Collected data
-*-
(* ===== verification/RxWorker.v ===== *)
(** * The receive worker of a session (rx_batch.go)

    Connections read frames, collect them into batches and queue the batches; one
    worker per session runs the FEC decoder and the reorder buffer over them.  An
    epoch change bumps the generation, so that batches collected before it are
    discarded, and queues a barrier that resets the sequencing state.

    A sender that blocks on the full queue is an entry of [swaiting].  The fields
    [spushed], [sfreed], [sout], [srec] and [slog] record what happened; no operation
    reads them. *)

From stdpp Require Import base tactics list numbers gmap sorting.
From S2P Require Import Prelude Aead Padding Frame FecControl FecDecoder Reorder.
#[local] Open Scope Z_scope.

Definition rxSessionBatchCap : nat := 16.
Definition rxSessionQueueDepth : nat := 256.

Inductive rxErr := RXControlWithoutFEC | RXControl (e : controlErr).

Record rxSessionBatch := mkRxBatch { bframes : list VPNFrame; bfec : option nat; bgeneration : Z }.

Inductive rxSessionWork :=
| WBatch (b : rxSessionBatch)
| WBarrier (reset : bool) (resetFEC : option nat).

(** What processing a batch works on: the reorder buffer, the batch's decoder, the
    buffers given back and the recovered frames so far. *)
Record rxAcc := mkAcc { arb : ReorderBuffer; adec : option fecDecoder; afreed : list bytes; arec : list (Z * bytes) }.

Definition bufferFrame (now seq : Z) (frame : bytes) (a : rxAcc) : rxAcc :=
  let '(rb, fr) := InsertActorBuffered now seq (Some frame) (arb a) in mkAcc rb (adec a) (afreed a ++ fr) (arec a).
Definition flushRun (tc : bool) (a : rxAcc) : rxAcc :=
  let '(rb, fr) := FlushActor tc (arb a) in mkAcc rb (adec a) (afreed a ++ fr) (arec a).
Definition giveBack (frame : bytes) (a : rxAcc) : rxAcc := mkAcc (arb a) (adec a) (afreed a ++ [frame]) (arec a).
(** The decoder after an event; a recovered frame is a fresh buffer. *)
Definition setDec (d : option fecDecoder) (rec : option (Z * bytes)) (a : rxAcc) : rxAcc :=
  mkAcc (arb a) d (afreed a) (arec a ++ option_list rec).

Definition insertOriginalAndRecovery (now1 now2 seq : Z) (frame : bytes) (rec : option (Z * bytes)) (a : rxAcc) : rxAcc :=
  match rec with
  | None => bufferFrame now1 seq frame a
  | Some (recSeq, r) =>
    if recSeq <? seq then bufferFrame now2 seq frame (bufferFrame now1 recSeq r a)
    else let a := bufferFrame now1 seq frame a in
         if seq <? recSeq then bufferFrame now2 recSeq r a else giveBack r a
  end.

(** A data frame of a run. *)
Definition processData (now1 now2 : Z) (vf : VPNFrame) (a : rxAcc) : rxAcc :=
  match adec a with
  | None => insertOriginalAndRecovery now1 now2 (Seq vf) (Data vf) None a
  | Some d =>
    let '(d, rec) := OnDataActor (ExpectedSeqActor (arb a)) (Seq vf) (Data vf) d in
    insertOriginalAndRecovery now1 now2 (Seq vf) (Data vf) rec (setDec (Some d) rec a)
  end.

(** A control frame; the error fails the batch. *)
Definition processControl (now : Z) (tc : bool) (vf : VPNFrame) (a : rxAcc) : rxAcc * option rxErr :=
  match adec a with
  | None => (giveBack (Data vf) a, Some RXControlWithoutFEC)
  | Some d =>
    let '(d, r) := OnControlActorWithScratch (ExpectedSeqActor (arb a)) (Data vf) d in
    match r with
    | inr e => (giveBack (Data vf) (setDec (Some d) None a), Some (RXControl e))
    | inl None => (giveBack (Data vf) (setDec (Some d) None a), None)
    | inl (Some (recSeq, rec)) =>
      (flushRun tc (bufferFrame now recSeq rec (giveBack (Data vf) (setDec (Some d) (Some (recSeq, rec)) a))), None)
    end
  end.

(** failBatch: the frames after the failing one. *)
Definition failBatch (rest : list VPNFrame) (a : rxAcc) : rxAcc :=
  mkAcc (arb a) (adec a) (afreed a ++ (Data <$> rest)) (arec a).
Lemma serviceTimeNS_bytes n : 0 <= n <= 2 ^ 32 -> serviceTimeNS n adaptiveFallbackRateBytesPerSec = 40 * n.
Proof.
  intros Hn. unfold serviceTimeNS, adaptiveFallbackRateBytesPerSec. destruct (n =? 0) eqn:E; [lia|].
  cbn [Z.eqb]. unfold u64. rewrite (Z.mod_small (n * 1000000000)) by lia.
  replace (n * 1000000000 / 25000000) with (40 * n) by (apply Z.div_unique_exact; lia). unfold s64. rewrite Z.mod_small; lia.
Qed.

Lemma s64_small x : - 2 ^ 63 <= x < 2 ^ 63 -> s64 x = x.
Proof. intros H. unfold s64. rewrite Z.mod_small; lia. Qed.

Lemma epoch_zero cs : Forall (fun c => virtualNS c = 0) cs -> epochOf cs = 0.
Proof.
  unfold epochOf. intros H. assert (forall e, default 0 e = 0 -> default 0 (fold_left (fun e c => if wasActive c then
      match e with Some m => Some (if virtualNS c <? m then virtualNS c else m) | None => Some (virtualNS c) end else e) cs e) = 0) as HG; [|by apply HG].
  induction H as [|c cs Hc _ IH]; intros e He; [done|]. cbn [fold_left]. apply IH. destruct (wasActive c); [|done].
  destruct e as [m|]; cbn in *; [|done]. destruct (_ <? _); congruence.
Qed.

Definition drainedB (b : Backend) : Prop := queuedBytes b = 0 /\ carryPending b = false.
-*-
**Task goal**
Please give an exact copy of the entries above, from the line with "(flushRun tc (bufferFrame" down to the line with "cbn [Z.eqb]. unfold", inclusive, and nothing else.

**Response below**
      (flushRun tc (bufferFrame now recSeq rec (giveBack (Data vf) (setDec (Some d) (Some (recSeq, rec)) a))), None)
    end
  end.

(** failBatch: the frames after the failing one. *)
Definition failBatch (rest : list VPNFrame) (a : rxAcc) : rxAcc :=
  mkAcc (arb a) (adec a) (afreed a ++ (Data <$> rest)) (arec a).
Lemma serviceTimeNS_bytes n : 0 <= n <= 2 ^ 32 -> serviceTimeNS n adaptiveFallbackRateBytesPerSec = 40 * n.
Proof.
  intros Hn. unfold serviceTimeNS, adaptiveFallbackRateBytesPerSec. destruct (n =? 0) eqn:E; [lia|].
  cbn [Z.eqb]. unfold u64. rewrite (Z.mod_small (n * 1000000000)) by lia.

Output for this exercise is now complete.